La feuille de la Vulnéraire est terminée par une foliole


Cinquième choix :

Il nous faut maintenant examiner le calice ainsi que les stipules :

→ les dents du calice sont-elles plutôt ovales, ou bien lancéolées / subulées (subulé signifie qui s’effile en pointe) ?

→ Les stipules sont-elles plus grandes ou plus petites que les folioles
(les stipules sont les pièces foliaires situées au point d’insertion de la feuille sur la tige) ?

Réponse :

les dents du calice sont manifestement subulées.
Et les stipules sont indubitablement plus petites que les folioles.
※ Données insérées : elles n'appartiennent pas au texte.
(* ===== verification/_CoqProject ===== *)
-Q . S2P
Prelude.v
Pktq.v
Ringbuf.v
EthBuf.v
Iovec.v
Vqueue.v
VirtioDev.v
Napi.v
Netdev.v
Route.v
Newlib.v
Inet6.v
Config.v
Forward.v
Router.v
RouterInit.v
Pta.v
RouterHost.v
RespQueue.v
Https.v
HttpsAuth.v
HttpsSafe.v
HttpsConfig.v
WebStub.v
WebProtocol.v
ConfigHost.v
Worker.v
VirtioNet.v
VirtioTx.v
VirtioRx.v
VirtioPoll.v
Fec.v
FecTx.v
FecRx.v
FecReset.v
FecTraps.v
FecLink.v
FecInit.v
VnicInit.v
Boot.v
(* ===== verification/Prelude.v ===== *)
(** * TrustedGateway: a verification development

    TrustedGateway is a router and firewall that runs in the secure world of
    an Arm TrustZone system.  The normal world keeps Linux, with the
    management of the Ethernet link; packets are received, filtered, routed
    and sent by the secure world.  This library models its C code (under src/)
    as Rocq functions and proves what makes it correct, or what goes wrong.

    ** The program and its model

    The parts, from the wire to the administrator, with the files that model
    them; a definition has the name of the function it models wherever
    possible, and a loop or a branch that is a definition of its own is named
    after its role.

    - Packets and queues.  [EthBuf]: packet buffers and their pool
      (nettrug/pta/bstgw_eth_buf.c); a buffer is an identifier in the pool's
      store, with its bytes.  [Pktq]: the egress and ingress queues
      (bstgw_pktq.h, bstgw_netif_utils.h).
    - Devices.  [Netdev]: devices, their registry, addresses and NAPI
      contexts (if_netdev.c, if_bstgw.c, npf_bstgw_ops.c).  [Napi]: the
      scheduling of a context as a step relation between producers, worker,
      notifier and control thread (nettrug/napi, worker_run of npf_router.c).
    - The router.  [Route]: the route table (route.c).  [Newlib]: the C
      library routines behind the configuration (external/newlib); [Inet6]:
      IPv6 addresses (inet_pton.c).
      [Config]: the configuration text (config.c).  [Forward]: ARP output,
      link-layer headers, transmit queues (arp.c, worker.c); its record
      [world] is what all packet code shares.  [Worker]: the pipeline of a
      burst: input, ARP, firewall, routing, output (worker.c, arp.c).
      [Router], [RouterInit]: the router, its workers and their
      initialisation (npf_router.c, worker_storage.c).
    - The pseudo TA.  [Pta]: sessions, their binding to workers, commands
      and the access of the ConfigService to the firewall (trust_router.c,
      if_netdev.c).  [RouterHost]: the process of the normal world that lends
      the workers their threads (nettrug/host), run against [Pta].
    - The virtual network card of the normal world.  [Iovec]: copies between
      the worlds (vnic/src/iovec.c).  [Vqueue]: virtqueues in memory the
      normal world can change at any time (vqueue.c).  [VirtioDev]: the
      device and its register window (virtio.c, virtio-mmio.c, parts of
      virtio-net.c and vnic.c).  [VirtioNet]: the data path (virtio-net.c,
      vnic.c), verified in [VirtioTx], [VirtioRx] and [VirtioPoll].
      [VnicInit]: its start (vnic.c).
    - The Ethernet controller.  [Fec]: the driver (fec_drivers/bstgw/imx_fec.c,
      skbuff_stub.c) over two descriptor rings, verified in [FecTx], [FecRx]
      and [FecReset].  [FecTraps]: the handler of the normal world's register
      accesses (nw_mmio_traps.c).  [FecLink]: the normal world's driver as
      the accesses it makes (nw_linux/bstgw_fec_main.c), run through the
      handler.  [FecInit]: probing (imx_fec.c, utils.c, dma_pool.c,
      rte_ether.h).  [Boot]: the whole start, one step after the other.
    - The ConfigService.  [Ringbuf]: the byte rings shared with its host
      (configservice/ta/ringbuffer.c, sw_mbedtls_util.c).  [RespQueue]: the
      queue of response chunks (response_queue.c).  [Https]: the HTTPS server
      (secure_ta.c, parser_utils.c, sw_crt_mng.c, sw_fileio.c), with
      [HttpsAuth] on access control, [HttpsSafe] on safety and termination
      and [HttpsConfig] on a request's way to the firewall and back.
      [WebStub], [WebProtocol]: the entry points of the TA and the order they
      may be called in (web_stub_ta.c).  [ConfigHost]: its host application
      (configservice/host), run against the entry points.

    ** Conventions

    C code that can go wrong returns an [outcome]: [Ok] of a value, [Panic]
    for panic(), a failed assertion or abort(), [Undef] for undefined
    behaviour (an access outside an object, to freed memory, to an
    uninitialised pointer).  State is passed explicitly; structs are records,
    with [p <| f := v |>] for an assignment.  Machine integers are [Z] with
    [u8] to [u64] and [i32] where the code wraps.  Arrays are lists accessed
    with [aget], [aset], [mem_read] and [mem_write], which are undefined out
    of range; heaps are finite maps from names.  Locks that only delimit a
    critical section leave no trace, except in [Napi], where the critical
    sections are the steps, and for concurrent memory of the normal world,
    which is a function of the number of reads made so far.

    Code that is not part of the tree is a class or an argument, and what is
    relied on is a named law: the prefix-match library ([Lpm]), the hash map
    ([ThMap]), the firewall NPF (an argument of [Worker] and [Pta]), libnv
    ([NvList]), mbedTLS ([MbedTLS], [MbedServer], [tls_laws], [conn_laws], [peer_laws]),
    the HTTP parser ([HttpParser], [phr_law]), the client calls of the TEE
    ([TeeClient], [tee_laws], discharged by [Pta] in [HttpsConfig]), sockets
    ([Socket], [sock_law]), register reads of the controller, and what the
    heap, the memory management and the device tree answer (the records
    [init_env], [probe_env], [vnic_env], [host_env]).  The main theorems are
    followed, at the end of their files, by instances with concrete
    libraries.

    ** What the theorems show

    - Packets are neither lost nor duplicated, and no access leaves its
      object: [router_if_input_conserves] for the pipeline,
      [virtio_net_flush_tx_conserves] and [vnic_transmit_conserves] for the
      virtual card against a hostile normal world, [fec_transmit_moves] for
      the Ethernet driver, [pool_reachable_sound], [pktq_run_is_fifo] and
      [rb_run_is_stream] for the data structures.
    - They arrive as they should: [virtio_net_flush_tx_forwards],
      [virtio_net_receive_delivers], [prepare_enqueue_forwards],
      [arp_input_replies], [fec_xmit_handler_submits], [fec_rxq_delivers],
      [vqueue_get_avail_buf_chain].
    - Progress: [no_lost_wakeup], [vnic_poll_loses_no_kick].
    - The start: [fec_probe_ready], [init_trusted_router_ready],
      [boot_to_running], [host_starts_workers]; the configuration:
      [parse_config_prints], [inet_pton4_dotted_quad].
    - The normal world is confined: [vqueue_get_avail_buf_safe],
      [vnic_mmio_safe], [fec_traps_confine]; and its own driver works under
      the confinement: [nw_adjust_link_accepted].
    - Who may do what: [pta_sessions_sound], [pta_firewall_guarded],
      [https_access_control].  The ConfigService: [https_read_safe],
      [flush_resp_queue_sends], [https_config_end_to_end],
      [client_session_protocol], [host_serves_client].
    - What goes wrong: [fec_rxq_long_frame_panics], [fini_client_dangles],
      [peer_reset_frees_twice], [nw_close_panics],
      [virtio_net_flush_tx_length_wraps], [vnic_poll_spins], the panics that
      [vnic_mmio_safe] leaves to the normal world, and the use after free at
      the end of [host_starts_workers].

    The theorems on the ConfigService say what they take of it: as loading a
    web application writes its terminator to the wrong place
    ([webapp_never_loaded]), they are for a server without web applications.

    ** Bounds and fuel

    Sizes are those of the code: queues of 512 entries, virtqueues of at most
    256, byte rings of 2048 bytes, a request buffer of 4096, packet buffers
    of 2048 bytes for the card.  [router_if_input_conserves] is for up to seven
    devices, since the code keeps its set of output devices in a byte.
    Recursion that is not structural takes fuel.  Where the code has a bound
    the fuel is that bound: the vectors of the caller plus one for a
    descriptor chain ([chain_fuel]), the burst plus one for a transmit loop,
    the chunks of a queue, the characters of a text, two for the nesting of
    an ARP request in the packet that caused it; running out is [Undef], so
    a theorem that excludes [Undef] shows that it is enough.  Where the loop
    depends on the environment the fuel is an argument: [https_read_safe]
    gives an amount that suffices; the loops of [ConfigHost] return no value
    when it runs out, and [host_serves_client] holds for every amount; the
    loop of [vnic_poll] need not end ([vnic_poll_spins]).

    ** Not modelled

    - Code that never runs: the PTP clock (bstgw_fec_ptp.c, in both drivers),
      since extended buffer descriptors are switched off; stpncpy and ffs of
      external/newlib, which have no caller; statistics and dumps under
      debugging switches.
    - Calls of Linux in bstgw_fec_main.c: clocks, pins, power management,
      ethtool, registration of the device and of the MDIO bus.  Their one
      register access is the write of the MDIO clock when the driver is
      probed; like any access it is covered by [fec_traps_confine].
    - System calls of the host processes: opening the listening socket,
      reading files, signal handlers.
    - The millisecond counter and the JIT pool (one line each over OP-TEE),
      the thread wrappers, and headers with declarations only.
    - What is not C code of the gateway: the web pages, the JavaScript around
      the WebAssembly build of npfctl, and the patches of OP-TEE, Linux, NPF
      and its libraries, whose patched sources are not in the tree.
    - Timing, caches (an answer of the environment in [FecInit]) and memory
      ordering. *)

From Stdlib Require Import ZArith Lia.
From stdpp Require Import base option list list_numbers numbers gmap.
From Stdlib Require Export ZArith Lia.
From stdpp Require Export base option list list_numbers numbers gmap.
(* ===== verification/EthBuf.v ===== *)
(** * Packet buffers and their pool (nettrug/pta/bstgw_eth_buf.h/.c, and the
    per-packet structures of nettrug/pta/npf_router.h).

    A buffer is named by an identifier in the pool's store; the pool keeps
    its free and in-use lists as the code does.  A pointer into a buffer's
    bytes is an offset into [bytes].  What the heap returns is an argument of
    the allocating operations. *)

From S2P Require Import Prelude Pktq.

(** ** Per-packet data *)

(** An address of [npf_addr_t]: its bytes in memory order (network order). *)
Definition npf_addr_t := list Z.

Record route_info_t := mk_route_info {
  rt_if_idx : Z;
  rt_addr_len : Z;
  rt_next_hop : npf_addr_t;
  rt_if_addr_idx : Z
}.

#[global] Instance eta_route_info : Settable route_info_t :=
  fun r => mk_route_info (rt_if_idx r) (rt_addr_len r) (rt_next_hop r) (rt_if_addr_idx r).
#[global] Instance route_info_eq_dec : EqDecision route_info_t.
Proof. solve_decision. Defined.

Definition MBUF_NPF_NEED_L2 : Z := 1.

Record npf_mbuf_priv_t := mk_priv {
  flags : Z;
  ether_type : Z;
  route : route_info_t;
  out_if_idx : Z
}.

#[global] Instance eta_priv : Settable npf_mbuf_priv_t :=
  fun p => mk_priv (flags p) (ether_type p) (route p) (out_if_idx p).
#[global] Instance priv_eq_dec : EqDecision npf_mbuf_priv_t.
Proof. solve_decision. Defined.

(** What [calloc] leaves in the private area. *)
Definition priv_zero : npf_mbuf_priv_t :=
  mk_priv 0 0 (mk_route_info 0 0 (replicate 16 0) 0) 0.

Definition RTE_PTYPE_L2_MASK : Z := 15.
Definition BSTGW_DEFAULT_BUF_SIZE : Z := 2048.
Definition BSTGW_CACHE_LINE : Z := 64.
(** [sizeof(npf_mbuf_priv_t)]: four words and a 16-byte address, in words. *)
Definition BSTGW_PRIV_SIZE : Z := 40.

Record bstgw_ethbuf_t := mk_ethbuf {
  next : ebptr;
  packet_type : Z;
  l2_len : Z;
  l3_len : Z;
  priv_data : option npf_mbuf_priv_t;
  data_len : Z;
  data_off : Z;
  buf_cap : Z;
  buf : Z;           (** address of the first byte of the buffer *)
  bytes : list Z;    (** the allocated bytes from that address on *)
  aligned : Z;
  ip_summed : Z;     (** checksum offloading *)
  csum_start : Z;
  csum_offset : Z
}.

#[global] Instance eta_ethbuf : Settable bstgw_ethbuf_t :=
  fun e => mk_ethbuf (next e) (packet_type e) (l2_len e) (l3_len e) (priv_data e)
             (data_len e) (data_off e) (buf_cap e) (buf e) (bytes e) (aligned e)
             (ip_summed e) (csum_start e) (csum_offset e).

(** ** One buffer *)

Definition bstgw_ethbuf_align_check (e : bstgw_ethbuf_t) : outcome unit :=
  if Z.land (buf e) (aligned e) =? 0 then Ok tt else Panic.
Lemma add_buf_publishes vq m b len :
  vq_ptrs_ok vq -> vq_num_ok vq m -> 0 <= used_idx m ->
  let num := vr_num (vq_vring vq) in
  let k := Z.to_nat (used_idx m mod num) in
  if vring_addr vq =? 0 then vqueue_add_buf vq m b len = Ok (ERR_CHANNEL_CLOSED, m)
  else if num <=? vb_head b then vqueue_add_buf vq m b len = Ok (ERR_NOT_VALID, m)
  else exists m', vqueue_add_buf vq m b len = Ok (NO_ERROR, m') /\
    used_idx m' = u16 (used_idx m + 1) /\
    used_ring m' !! k = Some (mk_used_elem (vb_head b) len) /\
    (forall j, j <> k -> used_ring m' !! j = used_ring m !! j) /\ vq_num_ok vq m'.
Proof.
  intros Hptr [Hnum Hlen] Hidx num k. unfold vqueue_add_buf, vq_ptrs_ok in *. fold num.
  destruct (Z.eqb_spec (vring_addr vq) 0); [done|]. destruct Hptr as (_ & _ & Hu).
  destruct (num <=? vb_head b); [done|].
  rewrite (proj2 (Z.eqb_neq _ _) Hu), (proj2 (Z.eqb_neq num 0)) by (unfold num; lia). simpl.
  pose proof (Z.mod_pos_bound (used_idx m) num ltac:(unfold num; lia)).
  rewrite aset_ok by (unfold num in *; lia). simpl. eexists. split; [done|]. simpl. split; [done|].
  split; [apply list_lookup_insert_eq; unfold k, num in *; lia|].
  split; [intros j Hj; by apply list_lookup_insert_ne|].
  split; simpl; [done|]. by rewrite length_insert.
Qed.
Lemma vring_setup_ok q d a u :
  vq_ctl_ok q ->
  defined (vqueue_vring_setup get_va map_vring q d a u) (fun '(_, q') => vq_ctl_ok q').
Proof.
  intros (Hptr & Hal & Hnum & Hdef). unfold vqueue_vring_setup, VNIC_VQ_MAX_SIZE in *.
  destruct (d =? 0); [done|]. destruct (a =? 0); [done|]. destruct (u =? 0); [done|]. simpl.
  set (gv := if get_va d =? 0 then _ else _).
  assert (Hgv : va_ok gv).
  { unfold gv. destruct (get_va d =? 0); [|done]. destruct (map_vring d _) eqn:E; simpl; [by eapply Hmap|done]. }
  destruct (Z.eqb_spec (gv d) 0) as [|Hnz].
  { simpl. unfold vq_ctl_ok, VNIC_VQ_MAX_SIZE in *. simpl. split_and!; [exact Hptr|done|lia..]. }
  destruct (check_ring_layout gv a _ =? 0); simpl;
    [|unfold vq_ctl_ok, vq_ptrs_ok, VNIC_VQ_MAX_SIZE; simpl; split_and!; done || lia].
  destruct (check_ring_layout gv u _ =? 0); simpl;
    [|unfold vq_ctl_ok, vq_ptrs_ok, VNIC_VQ_MAX_SIZE; simpl; split_and!; done || lia].
  simpl. unfold vq_ctl_ok, vq_ptrs_ok, VNIC_VQ_MAX_SIZE. simpl. rewrite (proj2 (Z.eqb_neq _ _) Hnz). simpl.
  pose proof (Hgv d). rewrite !u32_small by lia.
  split_and!; try done; try lia. rewrite Hal. apply align_up_page_pos. lia.
Qed.

Lemma set_rings_spec v n d a u :
  vnic_wf v -> 0 <= n < 2 ->
  defined (virtio_queue_set_rings get_va map_vring v n d a u)
    (fun v' => vnic_wf v' /\ queue_sel (vdev v') = queue_sel (vdev v)).
Proof.
  intros Hwf Hn. unfold virtio_queue_set_rings.
  destruct (aget_in_range (vq (vdev v)) n) as [q Hq]; [destruct Hwf; lia|]. rewrite Hq. simpl.
  destruct (_ =? 0); [done|].
  assert (Hok : vq_ctl_ok q).
  { destruct Hwf as [_ [_ Hall] _ _ _ _ _ _ _]. apply aget_ok in Hq as [_ Hq]. by eapply Forall_lookup_1. }
  pose proof (vring_setup_ok q (u32 d) (u32 a) (u32 u) Hok) as Hs.
  destruct (vqueue_vring_setup _ _ _ _ _ _) as [[r q']| |]; simpl in *; [|done|done].
  pose proof (with_vq_spec v n (fun _ => Ok q') (fun _ => True) Hwf Hn ltac:(by simpl)) as Hw.
  destruct (with_vq v n _) as [v'| |]; simpl in *; [|done|done]. destruct Hw as (Hwf' & _ & Hsel).
  destruct (r =? 0); [|done]. destruct (Hwf').
  rewrite aset_ok by lia. simpl. split; [|done]. split; simpl; rewrite ?length_insert; done.
Qed.

Lemma teardown_ok q :
  vq_ctl_ok q ->
  exists q', vqueue_vring_teardown q = Ok q' /\ vq_ctl_ok q' /\ vring_addr q' = 0 /\ last_avail_idx q' = 0.
Proof.
  intros (Hptr & Hal & Hnum & Hdef). unfold vqueue_vring_teardown, vq_ptrs_ok in *.
  destruct (Z.eqb_spec (vring_addr q) 0); simpl.
  - destruct Hptr as (H1 & H2 & H3). rewrite H1, H2, H3. simpl. eexists. split; [done|].
    unfold vq_ctl_ok, vq_ptrs_ok, VNIC_VQ_MAX_SIZE. simpl. done.
  - eexists. split; [done|]. unfold vq_ctl_ok, vq_ptrs_ok, VNIC_VQ_MAX_SIZE. simpl. done.
Qed.

Lemma reset_queues_spec qs :
  Forall vq_ctl_ok qs ->
  returns (reset_queues qs) (fun qs' => length qs' = length qs /\ Forall vq_ctl_ok qs' /\
    Forall (fun q => vring_addr q = 0 /\ last_avail_idx q = 0 /\
                     vr_num (vq_vring q) = vr_num_default (vq_vring q)) qs').
Proof.
  induction 1 as [|q qs Hq _ IH]; simpl; [done|].
  destruct (teardown_ok q Hq) as (q' & -> & (Hptr & Hal & Hnum & Hdef) & Ha & Hl). simpl.
  destruct (reset_queues qs) as [qs'| |]; simpl in *; [|done|done]. destruct IH as (Hlen & Hok & Hz).
  split; [lia|]. split; apply Forall_cons; (split; [|done]); [|done].
  unfold vq_ctl_ok, VNIC_VQ_MAX_SIZE in *. simpl. split_and!; [exact Hptr|done|lia..].
Qed.

Lemma set_status_spec v x :
  vnic_wf v -> let v' := snd (virtio_set_status v x) in
  vnic_wf v' /\ mmio_conf v' = mmio_conf v /\ status (vdev v') = x /\
  host_features (vdev v') = host_features (vdev v).
Proof.
  intros []. unfold virtio_set_status, virtio_net_set_status, napi_schedule_vnic.
  set (v1 := if negb _ then _ else v).
  assert (H1 : vnic_wf v1 /\ mmio_conf v1 = mmio_conf v /\ host_features (vdev v1) = host_features (vdev v))
    by (unfold v1; destruct (negb (Z.land (status _) _ =? _)); (split; [by split|done])).
  destruct H1 as ([] & ? & ?).
  destruct (virtio_net_started _ _); simpl; (split; [split; simpl; done|done]).
Qed.

Lemma virtio_reset_spec v :
  vnic_wf v ->
  returns (virtio_reset v) (fun v' => vnic_wf v' /\
    status (vdev v') = 0 /\ isr (vdev v') = 0 /\ queue_sel (vdev v') = 0 /\ guest_features (vdev v') = 0 /\
    started (vdev v') = false /\ host_features (vdev v') = host_features (vdev v) /\
    mmio_conf v' = mmio_conf v /\
    Forall (fun q => vring_addr q = 0 /\ last_avail_idx q = 0 /\
                     vr_num (vq_vring q) = vr_num_default (vq_vring q)) (vq (vdev v'))).
Proof.
  intros Hwf. unfold virtio_reset.
  pose proof (set_status_spec v 0 Hwf) as (Hwf1 & Hm1 & _ & Hh1).
  destruct (virtio_set_status v 0) as [r v1]. simpl in *. destruct (Hwf1) as [? [Hl Hq] ? ? ? ? ? ? ?].
  pose proof (reset_queues_spec (vq (vdev v1)) Hq) as Hr.
  destruct (reset_queues _) as [qs| |]; simpl in *; [|done|done].
  destruct Hr as (? & ? & ?). split; [|done].
  split; simpl; try done; split; [lia|done].
Qed.
(* ===== verification/Napi.v ===== *)
(** * NAPI contexts, the worker loop and the notifier
    (nettrug/napi/napi.c, napi.h, notifier.c; worker_run of
    nettrug/pta/npf_router.c).

    A NAPI context is shared by producers (who schedule it), one worker
    thread (which polls while it is scheduled and sleeps otherwise), the
    notifier (which wakes sleeping workers) and a control thread (which
    disables and enables it).  [step] interleaves them, one critical section
    at a time.  The main theorems: a scheduled context is never left with its
    worker asleep and nobody to wake it; and a disabled context stays idle. *)

From S2P Require Import Prelude.

(** ** One NAPI context *)

Definition NAPI_STATE_SCHED : Z := 0.
Definition NAPI_STATE_MISSED : Z := 1.
Definition NAPI_STATE_DISABLE : Z := 2.
Definition NAPI_STATE_W_ACTIVE : Z := 3.

(** [state] is a bit set: [state |= 1 << b] is [Z.setbit], [state &= ~(1 << b)]
    is [Z.clearbit], [state & (1 << b)] is [Z.testbit]. *)
Record napi_struct := mk_napi {
  state : Z;
  is_waiting : bool;
  do_notify : bool
}.
#[global] Instance eta_napi : Settable napi_struct :=
  fun n => mk_napi (state n) (is_waiting n) (do_notify n).

Definition has (b : Z) (n : napi_struct) : bool := Z.testbit (state n) b.

(** What [netif_napi_add] leaves of these fields: disabled until enabled. *)
Definition napi_added : napi_struct :=
  mk_napi (Z.setbit 0 NAPI_STATE_DISABLE) false false.

Definition napi_schedule_prep_locked (n : napi_struct) : bool * napi_struct :=
  if has NAPI_STATE_DISABLE n then (false, n) else
  if has NAPI_STATE_SCHED n then
    (false, n <| state ::= fun s => Z.setbit s NAPI_STATE_MISSED |>)
  else
    (true, n <| state ::= fun s => Z.clearbit (Z.setbit s NAPI_STATE_SCHED) NAPI_STATE_MISSED |>).

Definition napi_schedule_locked (n : napi_struct) : napi_struct := n <| do_notify := true |>.

Definition napi_schedule (n : napi_struct) : napi_struct :=
  let '(kick, n) := napi_schedule_prep_locked n in
  if kick then napi_schedule_locked n else n.

(** Returns whether the poll is over; on [false] it has to run again. *)
Definition napi_complete_done (n : napi_struct) : bool * napi_struct :=
  if negb (has NAPI_STATE_DISABLE n) && has NAPI_STATE_MISSED n then
    (false, n <| state ::= fun s => Z.clearbit s NAPI_STATE_MISSED |>)
  else (true, n <| state ::= fun s => Z.clearbit s NAPI_STATE_SCHED |>).

Definition napi_enable (n : napi_struct) : outcome napi_struct :=
  if negb (has NAPI_STATE_DISABLE n) then Panic else
  if has NAPI_STATE_SCHED n then Panic else
  Ok (n <| state ::= fun s => Z.clearbit s NAPI_STATE_DISABLE |>).

(** [napi_disable], up to its loop. *)
Definition napi_disable_begin (n : napi_struct) : outcome napi_struct :=
  if has NAPI_STATE_DISABLE n then Panic else
  Ok (n <| state ::= fun s => Z.setbit s NAPI_STATE_DISABLE |>).

(** One round of its loop: whether the loop ends. *)
Definition napi_disable_round (n : napi_struct) : bool * napi_struct :=
  if negb (has NAPI_STATE_W_ACTIVE n) then
    (true, n <| state ::= fun s => Z.clearbit s NAPI_STATE_SCHED |>)
  else if has NAPI_STATE_SCHED n then (false, n)
  else (true, n).

(** ** The worker loop and the notifier: their critical sections *)

Definition worker_begin (n : napi_struct) : napi_struct :=
  n <| state ::= fun s => Z.setbit s NAPI_STATE_W_ACTIVE |>.

(** Looks whether to poll; if so, a pending kick is not needed any more. *)
Definition worker_grab (n : napi_struct) : bool * napi_struct :=
  if has NAPI_STATE_SCHED n then (true, n <| do_notify := false |>) else (false, n).

Definition worker_end (n : napi_struct) : napi_struct :=
  n <| state ::= fun s => Z.clearbit s NAPI_STATE_W_ACTIVE |>.

(** The notifier takes the pending kick of a waiting device. *)
Definition notifier_take (n : napi_struct) : bool * napi_struct :=
  (do_notify n, n <| do_notify := false |>).

(** One pass over the device list.  A device comes with whether its mutex
    could be taken; the result says for each device whether it was signalled. *)
Fixpoint bstgw_notifier_wakeup_check (l : list (bool * napi_struct)) : bool * list (bool * napi_struct) :=
  match l with
  | [] => (false, [])
  | (free, n) :: l' =>
      let '(k, r) := bstgw_notifier_wakeup_check l' in
      if negb free then (k, (false, n) :: r) else
      if negb (is_waiting n) then (k, (false, n) :: r) else
      let '(signal_poll, n) := notifier_take n in
      (signal_poll || k, (signal_poll, n) :: r)
  end.

(** The state of [bstgw_notifier_loop] that survives an iteration. *)
Record notifier_loop := mk_nloop { run_idle : bool; idle_func_sleep : Z; cnt_flag : bool }.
La plante mystérieuse n’est donc pas un Pois (genre Pisum).


Sixième choix :

les dents du calice sont-elles plus de 2 fois aussi longues que le tube, ou non ?
Et sont-elles égales entre elles ?

Réponse :

les dents du calice sont plus de deux fois aussi longues que le tube, et égales entre elles.

La plante mystérieuse ne peut donc être une Vesce (genre Vicia) ou une Gesse (genre Lathyrus).


Vesce cultivée (Vicia sativa) :
les dents du calice sont plus ou moins égales au tube.

Et puisqu’il n’y a qu’une seule espèce du genre Lens dans nos régions, nous avons également trouvé l’espèce : Lens culinaris, la Lentille cultivée.

Félicitations à : Guido Schütz, Danielle Fontaine, Claude Lerat-Gentet, Nicole Bouëzet, et Benjamin Mason qui ont trouvé la bonne réponse, et merci à toutes les personnes qui ont participé !


Ses origines

Selon des études génétiques, la Lentille cultivée dérive probablement de l’espèce sauvage Lens orientalis, aussi nommée Lens culinaris subsp. orientalis, Vicia orientalis ou Vicia lens subsp. orientalis.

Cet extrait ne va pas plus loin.